**ABOUT THIS TASK:**
Within the data below, copy each line where the string "ValueError" is found.

**INPUT RECORDS:**
(** ** C10: the upstream gradient is read from [grad] *)

(** C10.  With an empty [grad_output.grad], [backward] of each BatchNorm
    variant throws, whatever the layer and the tensors.  When a [forward] has
    cached an input and [grad_output.shape] has the rank and the channel count
    the variant asks for, the exception is the one of the emptiness check,
    [runtime_error("grad_output.grad ...")]: the buffer is rejected before any
    element is read, whatever [grad_output.data] holds. *)
Theorem C10_backward_empty_grad (F : Type) (SF : Scalar F)
    (l : BatchNorm F) (grad_output grad_input : Tensor F) :
  grad grad_output = [] →
  ((∃ e, BatchNorm1d_backward l grad_output grad_input = Err e) ∧
   (∃ e, BatchNorm2d_backward l grad_output grad_input = Err e) ∧
   (∃ e, BatchNorm3d_backward l grad_output grad_input = Err e)) ∧
  (input_data l ≠ [] →
   ((∃ B, shape grad_output = [B; num_features l]) →
    BatchNorm1d_backward l grad_output grad_input
    = Err (runtime_error Bn_grad_empty)) ∧
   ((∃ N H W, shape grad_output = [N; num_features l; H; W]) →
    BatchNorm2d_backward l grad_output grad_input
    = Err (runtime_error Bn_grad_empty)) ∧
   ((∃ N D H W, shape grad_output = [N; num_features l; D; H; W]) →
    BatchNorm3d_backward l grad_output grad_input
    = Err (runtime_error Bn_grad_empty))).
Proof.
  intros Hg. split; [split; [|split]|].
  - unfold BatchNorm1d_backward. rewrite Hg. simpl.
    destruct (_ || _); eauto.
  - unfold BatchNorm2d_backward. rewrite Hg. simpl.
    destruct (length (input_data l) =? 0); [eauto|]. destruct (_ || _); eauto.
  - unfold BatchNorm3d_backward. rewrite Hg. simpl.
    destruct (length (input_data l) =? 0); [eauto|]. destruct (_ || _); eauto.
  - intros Hin.
    assert ((length (input_data l) =? 0) = false) as Hcached.
    { apply Nat.eqb_neq. destruct (input_data l); simpl; [done | lia]. }
    split; [|split].
    + intros [B Hs]. unfold BatchNorm1d_backward. rewrite Hs, Hg. simpl.
      by rewrite Nat.eqb_refl.
    + intros (N & H & W & Hs). unfold BatchNorm2d_backward.
      rewrite Hcached, Hs, Hg. simpl. by rewrite Nat.eqb_refl.
    + intros (N & D & H & W & Hs). unfold BatchNorm3d_backward.
      rewrite Hcached, Hs, Hg. simpl. by rewrite Nat.eqb_refl.
Qed.

Lemma C10_backward_empty_grad_witness :
  let input := mkTensor [4; 2] (Binary32.of_Z <$> [1; 2; 3; 4; 5; 6; 7; 8]%Z) [] in
  ∃ l l' out,
    BatchNorm1d_new 2 (Binary32.decimal 1 5) (Binary32.decimal 1 1) true true
      (λ _, Binary32.of_Z 1) = Ok l ∧
    BatchNorm1d_forward l input Tensor_empty = Ok (l', out) ∧
    shape out = [4; 2] ∧ length (data out) = 8 ∧ grad out = [] ∧
    BatchNorm1d_backward l' out Tensor_empty = Err (runtime_error Bn_grad_empty).
Proof.
  intros input. eexists _, _, _.
  split; [vm_compute; reflexivity|]. split; [vm_compute; reflexivity|].
  split; [reflexivity|]. split; [reflexivity|]. split; [reflexivity|].
  apply (C10_backward_empty_grad spec_float Binary32.binary32);
    [reflexivity | discriminate | by exists 4].
Defined.

(** ** C6: the parameter gradients of BatchNorm *)

Lemma foldM_cons {S I} (body : I → S → result S) (i : I) (l : list I) (s : S) :
  foldM body (i :: l) s = body i s ≫= foldM body l.
Proof. reflexivity. Qed.

Section BatchNormBackward.
Context {F : Type} {SF : Scalar F}.

(** The layer with other contents of [gamma.grad] and [beta.grad]. *)
Definition set_grads (l : BatchNorm F) (gg bg : list F) : BatchNorm F :=
  with_gamma (with_beta l (with_grad (beta l) bg)) (with_grad (gamma l) gg).

Lemma set_grads_same (l : BatchNorm F) :
  set_grads l (grad (gamma l)) (grad (beta l)) = l.
Proof. destruct l as [? ? ? ? ? [? ? ?] [? ? ?] ? ? ? ?]. reflexivity. Qed.

Lemma accumulate_affine_set_grads (l : BatchNorm F) gg bg c dy xh :
  affine l = true → c < length gg → c < length bg →
  accumulate_affine (set_grads l gg bg) c dy xh
  = Ok (set_grads l (<[c := fadd (gg !!! c) (fmul dy xh)]> gg)
          (<[c := fadd (bg !!! c) dy]> bg)).
Proof.
  intros Ha Hg Hb. unfold accumulate_affine. simpl. rewrite Ha.
  rewrite (vget_total bg), bind_Ok, (vset_within bg), bind_Ok by done.
  rewrite (vget_total gg), bind_Ok, (vset_within gg), bind_Ok by done.
  reflexivity.
Qed.

(** The bodies of the two last loops of [BatchNorm2d::backward] and
    [BatchNorm3d::backward] at position [i]: [x_hat] is filled through the
    counter [pos], which the second loop runs again from 0. *)
Definition x_hat_body (X G : list F) (mean inv_std : F) (i : nat)
    (s : list F * F * F * nat) : result (list F * F * F * nat) :=
  let '(x_hat, sum_dy, sum_dy_x_hat, pos) := s in
  x ← vget X i;
  x_hat ← vset x_hat pos (fmul (fsub x mean) inv_std);
  dy ← vget G i;
  xh ← vget x_hat pos;
  Ok (x_hat, fadd sum_dy dy, fadd sum_dy_x_hat (fmul dy xh), S pos).

Definition grad_body (G x_hat : list F) (c : nat)
    (inv_std gamma_val sum_dy sum_dy_x_hat factor : F) (i : nat)
    (s : BatchNorm F * list F * nat) : result (BatchNorm F * list F * nat) :=
  let '(l, gi, pos) := s in
  dy ← vget G i;
  xh ← vget x_hat pos;
  gi ← vset gi i (input_gradient dy inv_std gamma_val sum_dy sum_dy_x_hat xh factor);
  l ← accumulate_affine l c dy xh;
  Ok (l, gi, S pos).

Lemma x_hat_loop (X G : list F) (mean inv_std : F) (rest : list nat) :
  ∀ (xh : list F) (sd sdx : F) (pos : nat),
    (∀ i, i ∈ rest → i < length X ∧ i < length G) →
    pos + length rest ≤ length xh →
    ∃ xh',
      foldM (x_hat_body X G mean inv_std) rest (xh, sd, sdx, pos)
      = Ok (xh', fsum_over sd rest (λ i, G !!! i),
            fsum_over sdx rest
              (λ i, fmul (G !!! i) (fmul (fsub (X !!! i) mean) inv_std)),
            pos + length rest) ∧
      length xh' = length xh ∧
      (∀ k, k < pos → xh' !! k = xh !! k) ∧
      (∀ k i, rest !! k = Some i →
         xh' !! (pos + k) = Some (fmul (fsub (X !!! i) mean) inv_std)).
Proof.
  induction rest as [|i rest IH]; intros xh sd sdx pos Hin Hlen.
  - exists xh. simpl. rewrite Nat.add_0_r. split; [done|]. split; [done|].
    split; [done|]. intros k i Hk. done.
  - simpl in Hlen. destruct (Hin i) as [HX HG]; [by left|].
    assert (x_hat_body X G mean inv_std i (xh, sd, sdx, pos)
            = Ok (<[pos := fmul (fsub (X !!! i) mean) inv_std]> xh, fadd sd (G !!! i),
                  fadd sdx (fmul (G !!! i) (fmul (fsub (X !!! i) mean) inv_std)),
                  S pos)) as Hstep.
    { unfold x_hat_body.
      rewrite (vget_total X), bind_Ok by done.
      rewrite vset_within, bind_Ok by lia.
      rewrite (vget_total G), bind_Ok by done.
      rewrite (vget_lookup _ _ (fmul (fsub (X !!! i) mean) inv_std)), bind_Ok
        by (apply list_lookup_insert_eq; lia).
      done. }
    destruct (IH (<[pos := fmul (fsub (X !!! i) mean) inv_std]> xh)
                (fadd sd (G !!! i))
                (fadd sdx (fmul (G !!! i) (fmul (fsub (X !!! i) mean) inv_std)))
                (S pos))
      as (xh' & Hrun & Hl & Hbefore & Hat).
    + intros j Hj. apply Hin. by right.
    + rewrite length_insert. lia.
    + exists xh'. rewrite foldM_cons, Hstep, bind_Ok, Hrun. simpl length.
      replace (pos + S (length rest)) with (S pos + length rest) by lia.
      split; [done|]. rewrite length_insert in Hl. split; [done|]. split.
      * intros k Hk. rewrite Hbefore by lia. apply list_lookup_insert_ne. lia.
      * intros [|k] j Hk.
        -- simpl in Hk. injection Hk as <-. rewrite Nat.add_0_r, Hbefore by lia.
           apply list_lookup_insert_eq. lia.
        -- simpl in Hk. replace (pos + S k) with (S pos + k) by lia. by apply Hat.
Qed.
(** * ccmlib/dse_node.py: the DSE node of ccm

    A shallow embedding of [DseNode] (src/ccmlib/dse_node.py) and the
    properties of its configuration merging and of its process life cycle.

    Python values are modelled by the inductive type [value]; a [dict] is a
    finite map ([gmap]); an exception is the [Raise] outcome of the type
    [result]; code with side effects runs in a state-and-exception monad
    over a [world] that holds the file system, the live processes, the
    node's attributes and the trace of the effects performed so far. *)

From Stdlib Require Import Ascii.
From stdpp Require Import gmap strings pretty list fin_maps.

Local Set Warnings "-register-all,-clear-no-such-hyp".
Local Open Scope string_scope.
Local Open Scope list_scope.
Local Open Scope Z_scope.

(** ** Exceptions and outcomes *)

Inductive exn :=
  | KeyError
  | TypeError
  | IndexError
  | ValueError
  | AttributeError
  | UnboundLocalError
  | IOError
  | OSError
  | XPathEvalError
  | XMLSyntaxError
  | YAMLError
  | UnavailableSocketError
  | NodeError (msg : string)
  | ArgumentError (msg : string).

Global Instance exn_eq_dec : EqDecision exn.
Proof. solve_decision. Defined.

Inductive result (A : Type) :=
  | Ok (a : A)
  | Raise (e : exn).
Arguments Ok {A} a.
Arguments Raise {A} e.

Definition rbind {A B} (r : result A) (k : A → result B) : result B :=
  match r with
  | Ok a => k a
  | Raise e => Raise e
  end.

(** ** Values of a YAML document *)

(** The keys of a mapping: strings and integers.  Python hashes [True] and
    [False] as [1] and [0], so a boolean used as a key is the key [KInt]. *)
Inductive key :=
  | KInt (z : Z)
  | KStr (s : string).

Global Instance key_eq_dec : EqDecision key.
Proof. solve_decision. Defined.

Definition key_to_sum (k : key) : Z + string :=
  match k with KInt z => inl z | KStr s => inr s end.

Definition key_of_sum (x : Z + string) : key :=
  match x with inl z => KInt z | inr s => KStr s end.

Global Instance key_countable : Countable key.
Proof. apply (inj_countable' key_to_sum key_of_sum). by intros []. Defined.

(** What [yaml.load] returns and [yaml.safe_dump] accepts: [None], plain
    scalars, sequences and mappings.  A document is a tree: two places of a
    document never share one object (no YAML anchors). *)
Inductive value :=
  | VNone
  | VBool (b : bool)
  | VInt (z : Z)
  | VStr (s : string)
  | VSeq (l : list value)
  | VMap (m : gmap key value).

Abbreviation dict := (gmap key value).

(** A path of the file system is the list of its components, from the
    root: [os.path.join(p, 'a', 'b')] is [p ++ ["a"; "b"]].  [render] is the
    string that Python holds for it. *)
Abbreviation fspath := (list string).

Definition render (p : fspath) : string :=
  foldr (λ c acc, "/" +:+ c +:+ acc) EmptyString p.

(** The double quote, as a character and as a string. *)
Definition dquote_char : ascii := ascii_of_nat 34.
Definition dquote : string := String dquote_char EmptyString.

(** The lines of a text, each one closed by a line feed. *)
Definition unlines (lines : list string) : string :=
  foldr (λ line acc, line +:+ String (ascii_of_nat 10) acc) EmptyString lines.

(** [str(b)] for a boolean. *)
Definition str_of_bool (b : bool) : string := if b then "True" else "False".

(** [f.readline()]: the text up to and with the first line feed. *)
Fixpoint readline (s : string) : string :=
  match s with
  | EmptyString => EmptyString
  | String c rest =>
      if decide (c = ascii_of_nat 10) then String c EmptyString else String c (readline rest)
  end.

(** [s.strip()] *)
Fixpoint lstrip (s : string) : string :=
  match s with
  | EmptyString => EmptyString
  | String c rest => if Ascii.is_space c then lstrip rest else s
  end.

Definition strip (s : string) : string :=
  String.rev (lstrip (String.rev (lstrip s))).

Fixpoint digits_value (acc : Z) (s : string) : option Z :=
  match s with
  | EmptyString => Some acc
  | String c rest =>
      match Ascii.is_nat c with
      | Some d => digits_value (10 * acc + Z.of_nat d) rest
      | None => None
      end
  end.

(** [int(s)] for a string: an optional sign and decimal digits, between
    optional blanks; [None] stands for the ValueError. *)
Definition int_of_string (s : string) : option Z :=
  match strip s with
  | EmptyString => None
  | String c rest =>
      if decide (c = "-"%char) then
        if decide (rest = EmptyString) then None else Z.opp <$> digits_value 0 rest
      else if decide (c = "+"%char) then
        if decide (rest = EmptyString) then None else digits_value 0 rest
      else digits_value 0 (String c rest)
  end.

(** [s[-1]] *)
Fixpoint last_char (s : string) : option ascii :=
  match s with
  | EmptyString => None
  | String c EmptyString => Some c
  | String _ rest => last_char rest
  end.

(** ** The structured merge of [_update_dse_yaml] *)

Module Merge.
(** C1. Selector correctness: in a canonical list with the target at
    position [k], mode ['sender'] returns the messages before [k] sent by
    the sender of the target, in order, then the target, and mode ['all']
    returns every message up to and including position [k]; both with
    [found = true] and no error. *)
Theorem selector_correct target msgs k :
  canonical msgs ->
  target_at Cid_of target msgs k ->
  findMsgAndPrecursors Cid_of PrecursorSelectSender target msgs
  = (spec_SenderOnly target msgs k, true, None)
  /\ findMsgAndPrecursors Cid_of PrecursorSelectAll target msgs
     = (spec_All msgs k, true, None).
Proof.
  intros Hcan (e & Hk & He & Hmsg).
  pose proof (canonical_first_occurrence Cid_of target msgs k e Hcan Hk He) as Hfirst.
  unfold findMsgAndPrecursors.
  rewrite !(range_first_occurrence Cid_of _ target msgs k e) by assumption.
  simpl. split.
  - rewrite kept_sender, (take_S_r _ _ _ Hk), filter_app, fmap_app.
    unfold spec_SenderOnly. do 2 f_equal.
    rewrite filter_cons_True by (rewrite Hmsg; reflexivity).
    rewrite filter_nil. simpl. rewrite Hmsg. reflexivity.
  - rewrite kept_all. reflexivity.
Qed.

(** C10. The error of the selector is always [nil], whatever the mode,
    the target and the list; under a mode other than ['all'] and
    ['sender'] no message is kept. *)
Theorem selector_error_is_nil mode target msgs :
  exists related found,
    findMsgAndPrecursors Cid_of mode target msgs = (related, found, None)
    /\ (mode <> PrecursorSelectAll -> mode <> PrecursorSelectSender -> related = []).
Proof.
  destruct (findMsgAndPrecursors_cases mode target msgs)
    as [[_ Hrun]|(k & e & _ & _ & Hrun)]; rewrite Hrun;
    eexists _, _; (split; [reflexivity|]); apply kept_unknown_mode.
Qed.

End SelectorClaims.

(** * The pipeline *)

Section PipelineClaims.

Context {Store : Type} (env : Env Store).




(** C7. When the identity of the target never appears in the canonical
    list, the selector returns [found = false] with no more messages than
    the list has; and a run whose selector returns [found = false] ends
    with an error, nothing executed and nothing written. *)
Theorem absent_target_is_fatal :
  (forall Cid_of mode target msgs,
     target_absent Cid_of target msgs ->
     exists related,
       findMsgAndPrecursors Cid_of mode target msgs = (related, false, None)
       /\ length related <= length msgs)
  /\ (forall opts w rs w1 related err,
        resolveStage env opts w = (Done rs, w1) ->
        findMsgAndPrecursors (msg_Cid env) (opt_precursor opts) (rs_msg rs) (rs_msgs rs)
        = (related, false, err) ->
        doExtract env opts w
        = (Fail ("message not found; precursors found: " +:+ pretty (length related)), w1)
        /\ dest w1 = dest w
        /\ List.filter is_engine (w_trace w1) = List.filter is_engine (w_trace w)).
Proof.
  split.
  - intros Cid_of mode target msgs Habs.
    exists (kept mode target msgs). split.
    + unfold findMsgAndPrecursors. rewrite range_absent by exact Habs. reflexivity.
    + unfold kept. rewrite length_fmap. apply length_filter.
  - intros opts w rs w1 related err Hres Hrun.
    assert (err = None) as ->.
    { destruct (selector_error_is_nil (msg_Cid env) (opt_precursor opts)
                  (rs_msg rs) (rs_msgs rs)) as (r & f & H & _).
      congruence. }
    split; [|split].
    + unfold doExtract, bind at 1 2. rewrite Hres.
      unfold selectStage. rewrite Hrun. reflexivity.
    + eapply (preserves_resolveStage env dest); [reflexivity | exact Hres].
    + eapply (preserves_resolveStage env (fun w => List.filter is_engine (w_trace w)));
        [apply events_quiet, quiet_not_engine | exact Hres].
Qed.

**RESULT FOR THIS TASK:**
  | ValueError
    optional blanks; [None] stands for the ValueError. *)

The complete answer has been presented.